Friday, March 18, 2005

Last Life in The Universe

Pen-ek Ratanaruang throws together this movie in much the same way that V likes to cook - he gathers together an odd set of available thematic ingredients and stir fries them into an unlikely, but undoubtedly tasty dish.

On any other day something completely different might have resulted from the same on-the-fry creativity. And I loved this film the way I love a great dish. If someone were to tell me that it wasn't at all to their taste I'd understand completely. I'm almost prepared to admit that it's actually quite easy to dislike, like oysters or sweetbreads. (Yet I'd be less tolerant if someone were to observe that my favourite book or work of art was utter rubbish!)

Each of the main ingredients brings it's own distinctive flavour to the final concoction. Yet the core idea is ultra-disorderly girl connects with obsessively orderly guy. While she lives within a domestic apocalypse, his devastation is internal. Ratanaruang says he has known many girls like Noi, the sort that leave their bras on top of the TV. Kenji meanwhile is a bit of a Thai joke on the Japanese, the MUJI shopper taken to his logical conclusion. He admits that suicide doesn't appeal to him for any of the usual reasons, it's just that he's gone so generic that only flirting with death can provide a bit of colour and texture in his life. His excessive cerebrality contrasts with her spontaneity and street smarts.

Tadanobu Asano ("Japan's Johnny Depp") says he didn't fully understand what Ratanaruang was trying to achieve with this film, but himself became fascinated with the character of Kenji, which was based on someone that the director actually met and who did indeed work at the Japanese Institute in Bangkok.

Having recently re-viewed Kitano's Zatoichi in which Asano played the wryly impassive ronin Hattori, I am becoming quite a big fan of his. His face has a strange asymmetrical serenity, one eyelid drooping just a fraction lower than the other. Apparently acting comes second in his life to his band Mach 1.67, but pays the bills. Yet he turns down hundreds of scripts and Ratanaruang was told that the mere fact that he had accepted the role of Kenji was indication enough that his dedication to the part would be absolute. The Thai director pays homage to Asano's most famous role, that of Kakihara in Ichi the Killer, when we see a poster for that film on the side of a bookshelf in the library where Kenji works...except that it is the face of another actor in the photograph.

This is a script that had to be filmed to be in any way complete. The finished film is the director's personal dialogue with his potentially unpromising material. Fascination is the key - the challenge for Ratanaruang was to make palpable the fascination that Noi and Kenji have for each other and to fascinate us with every detail of their story, even when on paper at least it should be utterly lugubrious.

The music plays a big, understated part in this. Ratanaruang says he picked a composer that lived in his neighbourhood and just asked him to provide a score that you won't hear start and won't notice when it fades. The cinematography is also outstanding. It's the work of the great Christofer Doyle, who teamed up with Zhang Zimou on Hero and regularly collaborates with Wong Kar Wai, most recently on 2046.
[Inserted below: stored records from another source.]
(** ** The admission step in isolation *)

(** Lines 79-89 of [connect] as a function of the arrival time and of the
    window [(next_halt_time, left_before_halt)]: the window left behind, the
    [sleep_duration] and the [last_beat] given to the new record.
    [connect_below_capacity] below shows that [connect] computes exactly this. *)
Definition admission (now : datetime) (w : option datetime * Z)
  : option datetime * Z * Z * datetime :=
  let '(halt, left_) :=
    if match w.1 with None => true | Some t => t <? now end
    then (Some (now + timedelta 5), 5)
    else w in
  let '(left_, sleep_duration, last_beat') :=
    if left_ <=? 0 then (5, 5, now + timedelta 5) else (left_, 0, now) in
  (halt, left_ - 1, sleep_duration, last_beat').

(** No window is active, or the active one ended strictly before [now]. *)
Definition window_over (c : Coordinator) (now : datetime) : Prop :=
  match next_halt_time c with
  | None => True
  | Some t => t < now
  end.

(** The part of a record that a heartbeat must not touch. *)
Definition holder (d : Shard) : Z * string := (shard_id d, session_id d).

(** The [sleep_duration] of an answer, if the call was answered. *)
Definition sleep_of (r : Raised + ConnectConfirmed) : option Z :=
  match r with
  | inl _ => None
  | inr cc => Some (cc_sleep_duration cc)
  end.

(** ** Sample states *)

Definition sample_shard (i : Z) (tok : string) : Shard :=
  mkShard i 0 tok.

(** Live identities 0, 2, 3 out of five; no window yet. *)
Definition fleet_023 : Coordinator :=
  mkCoordinator [sample_shard 0 "A"; sample_shard 2 "B"; sample_shard 3 "C"] 5 None 5.

(** Live identities 0, 1, 3 out of five. *)
Definition fleet_013 : Coordinator :=
  mkCoordinator [sample_shard 0 "A"; sample_shard 1 "B"; sample_shard 3 "C"] 5 None 5.

(** All three identities taken. *)
Definition fleet_full : Coordinator :=
  mkCoordinator [sample_shard 0 "A"; sample_shard 1 "B"; sample_shard 2 "C"] 3 None 5.
Lemma validateItems_take items k path vo rest index slot w :
  validateItems items (Some k) false path vo rest index slot w
  = validateItems items (Some k) false path vo (take (k - index) rest) index
      slot w.
Proof.
  revert index slot w. induction rest as [|x rest IH]; intros index slot w.
  - rewrite take_nil. reflexivity.
  - cbn [validateItems reachedMaxEntries negb andb].
    destruct (Nat.leb_spec k index) as [Hle|Hlt].
    + replace (k - index) with 0 by lia. reflexivity.
    + replace (k - index) with (S (k - S index)) by lia.
      cbn [take validateItems reachedMaxEntries negb andb].
      destruct (Nat.leb_spec k index); [lia|].
      rewrite !bind_run. destruct (recordResult _ _ _); [reflexivity|apply IH].
Qed.

(** X8: without custom serialization and with [maxEntriesToValidate = k],
    the synchronous validator treats an array within the length bounds as it
    treats its first [k] items alone: same outcome, same effects.  The items
    from index [k] on are never handed to the item validator. *)
Theorem sync_validates_first_entries_only threshold options k elems o path w :
  needsDeepSerDesOf options = false ->
  maxEntriesToValidate options = Some k ->
  withinBounds options (length elems) = true ->
  internalValidate (array threshold options) (VArray elems) o path w
  = internalValidate (array threshold (withoutBounds options))
      (VArray (take k elems)) o path w.
Proof.
  intros Hneeds Hcap Hb. cbn [array internalValidate].
  change (needsDeepSerDesOf (withoutBounds options))
    with (needsDeepSerDesOf options).
  rewrite Hneeds.
  rewrite validateArray_withinBounds
    by (apply lengthError_withinBounds; exact Hb).
  unfold validateArray.
  cbn [withoutBounds items minLength maxLength maxEntriesToValidate default
       recordError Nat.ltb Nat.leb].
  destruct (negb false && isNone (validation o)); [reflexivity|].
  destruct (items options); [|reflexivity].
  rewrite Hcap, !bind_run, validateItems_take, Nat.sub_0_r. reflexivity.
Qed.

Lemma sync_validates_first_entries_only_witness :
  let options := optionsWith (Some stringSchema) None None (Some 2) in
  let elems := [VString "a"; VString "b"; VNumber 5; VNull] in
  needsDeepSerDesOf options = false
  /\ maxEntriesToValidate options = Some 2
  /\ withinBounds options (length elems) = true
  /\ internalValidate (array 250 options) (VArray elems) hardOptions ""
       initialWorld
     = (noError,
        {| alreadyLogUpgradedWarnings := ∅;
           trace := [ItemValidated false "[0]"; ItemValidated false "[1]"] |}).
Proof.
  split; [reflexivity|]. split; [reflexivity|]. split; [reflexivity|].
  rewrite (sync_validates_first_entries_only 250
             (optionsWith (Some stringSchema) None None (Some 2)) 2
             [VString "a"; VString "b"; VNumber 5; VNull] hardOptions ""
             initialWorld eq_refl eq_refl eq_refl).
  vm_compute. reflexivity.
Defined.

(** ** Stopping, and not stopping, on the first error *)

(** X11: when stopping on the first error applies (mode hard, or items
    without custom serialization), the synchronous validator treats an
    array within the length bounds as it treats the array cut right after
    any rejected item: same outcome, same effects.  Nothing behind a
    rejected item is validated. *)
Theorem sync_stops_at_rejected_item threshold options items' elems j x o path w :
  isHard (validation o) || negb (needsDeepSerDesOf options) = true ->
  items options = Some items' ->
  withinBounds options (length elems) = true ->
  elems !! j = Some x ->
  itemRejected items' path o false j x ->
  internalValidate (array threshold options) (VArray elems) o path w
  = internalValidate (array threshold (withoutBounds options))
      (VArray (take (S j) elems)) o path w.
Proof.
  intros Hstop Hitems Hb Hj Hrej. cbn [array internalValidate].
  change (needsDeepSerDesOf (withoutBounds options))
    with (needsDeepSerDesOf options).
  rewrite validateArray_withinBounds
    by (apply lengthError_withinBounds; exact Hb).
  unfold validateArray.
  cbn [withoutBounds items minLength maxLength maxEntriesToValidate default
       recordError Nat.ltb Nat.leb].
  destruct (negb (needsDeepSerDesOf options) && isNone (validation o));
    [reflexivity|].
  rewrite Hitems, !bind_run.
  rewrite (validateItems_stops_at_first_error items' _ _ path o elems 0 j x w
             Hstop Hj Hrej).
  reflexivity.
Qed.
(** * fx_convert: quality-scale guessing and conversion

    A shallow embedding of [apps/fx_tools/fx_convert.cpp]: the quality format
    guess ([QualityFormatGuess], [bestGuess], [updateQualityFormatGuess]), the
    256-entry conversion table ([buildConversionTable]) and the driver
    ([runConvert]).

    Conventions.
    - A C++ [char], [int] or [unsigned] value is a [Z]; a quality string is the
      list of its [char] values, as the comparisons of the code see them.
    - A [double] is an IEEE binary64 number ([PrimFloat.float]); the arithmetic
      of the code is the primitive arithmetic, while the two <cmath> functions
      the code calls, [pow] and [log10], are parameters of the development.
    - [char table[256]] is a [list Z], written with stdpp's list insert.
    - SeqAn's record reader and writer are collaborators: the reader is given
      by the outcomes of its [readRecord] calls, the writer by the status it
      returns for every record handed to it. *)

From Stdlib Require Import ZArith Lia Floats.
From stdpp Require Import base list list_numbers strings pretty.

Local Open Scope Z_scope.

(** ** Small preliminaries *)

(** The line feed character the messages end with. *)
Definition nl : string := String (Ascii.ascii_of_nat 10) EmptyString.

(** Outcome of a computation that may stop the program: SEQAN_FAIL and a
    failing SEQAN_ASSERT abort with a message. *)
Inductive Res (A : Type) : Type :=
  | Val (a : A)
  | Failed (msg : string).
Arguments Val {A} a.
Arguments Failed {A} msg.

(** [for (i = lo; n iterations; ++i) s = body(i, s)], stopping at the first
    failure. *)
Fixpoint for_loop {State : Type} (n : nat) (i : Z) (body : Z → State → Res State) (s : State)
  : Res State :=
  match n with
  | O => Val s
  | S n' =>
      match body i s with
      | Val s' => for_loop n' (i + 1) body s'
      | Failed msg => Failed msg
      end
  end.

(** ** Argument parsing: the options record *)

Inductive Format : Type := AUTO | FASTA | FASTQ_ILLUMINA | FASTQ_SANGER | FASTQ_SOLEXA.

Record FxConvertOptions : Type := {
  renameToNumbers : bool;
  keepNs : bool;
  verbosity : Z;
  gzip : bool;
  guessFormat : bool;
  sourceFormat : Format;
  targetFormat : Format
}.

(** ** Quality guessing *)

Record QualityFormatGuess : Type := {
  sanger : bool;
  solexa : bool;
  illumina : bool
}.

Inductive BestGuess : Type := NONE | SANGER | SOLEXA | ILLUMINA.

(** The constructor [QualityFormatGuess()]. *)
Definition newQualityFormatGuess : QualityFormatGuess :=
  {| sanger := true; solexa := true; illumina := true |}.

(** [bool] promoted to [int] in [guess.sanger + guess.solexa + guess.illumina]. *)
Definition int_of_bool (b : bool) : Z := if b then 1 else 0.
Lemma create_commit w u form :
  NoDup (id <$> requestsOf w) → fresh_id w (Dashboard.Create form) →
  role u = requestor →
  let res := Dashboard.step (Some u) (Dashboard.Create form) w in
  accepted res.1 ∧ at_stage res.2 (length (requestsOf w)) pending_cmk 1.
Proof.
  intros Hnd Hfresh Hrole. cbv zeta. unfold Dashboard.step.
  eapply (mbind_run_pred _ _ _ (requestsOf w) w); [reflexivity|].
  unfold Dashboard.has_role. cbn [fmap option_fmap option_map].
  rewrite Hrole, bool_decide_true by done.
  destruct (RequestModal_run u None RequestModal.create form w)
    as (newId & e & w' & Hnew & Hrun & Hreq & _).
  specialize (Hnew eq_refl).
  destruct (requestData_create newId u form) as (Hid & Hst & Htr).
  rewrite Hrun. cbn [fst snd]. split; [by eexists|].
  assert (storageUtils.findById newId (requestsOf w) = None) as Hnone.
  { apply findById_None. by rewrite Hnew. }
  unfold at_stage. rewrite Hreq. unfold saved. cbn [id set_auditTrail].
  rewrite Hid, Hnone. split.
  - rewrite fmap_app. apply NoDup_app. split_and!; [done| |apply NoDup_singleton].
    intros x Hx [->|[]%not_elem_of_nil]%elem_of_cons. cbn in Hx.
    apply findById_None in Hnone. by rewrite Hid in Hx.
  - eexists. split_and!.
    + by rewrite lookup_app_r, Nat.sub_diag.
    + exact Hst.
    + cbn. by rewrite Htr.
Qed.

(** * The claims *)

(** ** C1: the decision of CMK *)

(** C1. For a stored request in status [pending_cmk], the CMK decide command
    with decision rejected needs a reason that is not empty once trimmed,
    and moves the request to [rejected]; with decision trial or pilot it
    needs a plant and moves the request to [pending_ppc]. On success the
    [cmkDecision] block is written, stamped with the user ([approvedBy]) and
    the time of the decision ([approvedAt], the first reading of the clock
    in the run, which lies within the run when the clock does not step
    back), the plant of the request is set on approval, and one audit entry
    is appended. When a guard fails, the world (status, stage data, audit
    trail) is unchanged. *)
Theorem cmk_decide user request form w i r :
  storageUtils.findById (id request) (requestsOf w) = Some (i, r) →
  status r = pending_cmk →
  let res := CMKReviewModal.handleSubmit (Some user) request form w in
  let decision := CMKReviewModal.form_decision form in
  let is_rejected := bool_decide (decision = decision_rejected) in
  let guard_fails :=
    if is_rejected then bool_decide (trim (CMKReviewModal.form_reason form) = "")
    else bool_decide (CMKReviewModal.form_plant form = "") in
  if guard_fails then refused w res
  else
    ∃ r' e t block,
      res.1 = Some t ∧ toast_variant t = variant_default ∧
      requestsOf res.2 = <[i:=r']> (requestsOf w) ∧
      id r' = id r ∧
      status r' = (if is_rejected then rejected else pending_ppc) ∧
      cmkDecision r' = Some block ∧
      cmk_decision block = decision ∧
      cmk_reason block =
        (if is_rejected then Some (CMKReviewModal.form_reason form) else None) ∧
      approvedBy block = user_id user ∧
      approvedAt block = eval dateNow w ∧
      (steady w →
       clock w ≤ approvedAt block ∧ approvedAt block ≤ clock res.2) ∧
      plant r' =
        (if is_rejected then None else Some (CMKReviewModal.form_plant form)) ∧
      auditTrail r' = auditTrail r ++ [e] ∧ userId e = user_id user.
Proof.
  intros Hfind _. cbv zeta.
  pose proof (findById_Some _ _ _ _ Hfind) as [_ Hid].
  assert (∀ s, truthy s = negb (bool_decide (s = ""))) as Htruthy.
  { intros s. unfold truthy. by repeat case_bool_decide. }
  destruct (bool_decide (CMKReviewModal.form_decision form = decision_rejected))
    eqn:Hrej.
  - destruct (bool_decide (trim (CMKReviewModal.form_reason form) = "")) eqn:G.
    + unfold refused, CMKReviewModal.handleSubmit. cbv zeta.
      rewrite Hrej, Htruthy, G. cbn. eauto.
    + eassert (CMKReviewModal.handleSubmit (Some user) request form w = _) as Hrun.
      { unfold CMKReviewModal.handleSubmit. cbv zeta.
        apply bool_decide_eq_true in Hrej as Hd.
        rewrite Htruthy, G, Hd. cbn [bool_decide decide_rel andb orb negb].
        change (bool_decide (decision_rejected = decision_rejected)) with true.
        change (bool_decide (decision_rejected = trial)) with false.
        change (bool_decide (decision_rejected = pilot)) with false.
        cbn [andb orb negb].
        run_handler Hfind Hid. }
      rewrite Hrun. clear Hrun. cbn [fst snd].
      eexists _, _, _, _. split_and!.
      3: { autorewrite with world. reflexivity. }
      all: try reflexivity.
      * cbn. by apply bool_decide_eq_true in Hrej.
      * intros Hsteady. split; clock_lia Hsteady.
  - assert ((bool_decide (CMKReviewModal.form_decision form = trial)
             || bool_decide (CMKReviewModal.form_decision form = pilot)) = true)
      as Happrove.
    { apply bool_decide_eq_false in Hrej.
      destruct (CMKReviewModal.form_decision form); done. }
    destruct (bool_decide (CMKReviewModal.form_plant form = "")) eqn:G.
    + unfold refused, CMKReviewModal.handleSubmit. cbv zeta.
      rewrite Hrej, Happrove, (Htruthy (CMKReviewModal.form_plant form)), G.
      cbn. eauto.
    + eassert (CMKReviewModal.handleSubmit (Some user) request form w = _) as Hrun.
      { unfold CMKReviewModal.handleSubmit. cbv zeta.
        rewrite Hrej, Happrove, (Htruthy (CMKReviewModal.form_plant form)), G.
        cbn [andb orb negb].
        run_handler Hfind Hid. }
      rewrite Hrun. clear Hrun. cbn [fst snd].
      eexists _, _, _, _. split_and!.
      3: { autorewrite with world. reflexivity. }
      all: try reflexivity.
      intros Hsteady. split; clock_lia Hsteady.
Qed.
In the end the ingredients that got this strange but wonderdful film funded and produced were not the seemingly bland thematic vegetables, but rather the meaty presences of three recognised talents in Asian cinema, Ratanaruang, Asano and Doyle. Takeshi Miike also appears in a Yakuza cameo, and Ratanaruang has admitted that the Japanese director helped facilitate the location filming in Osaka.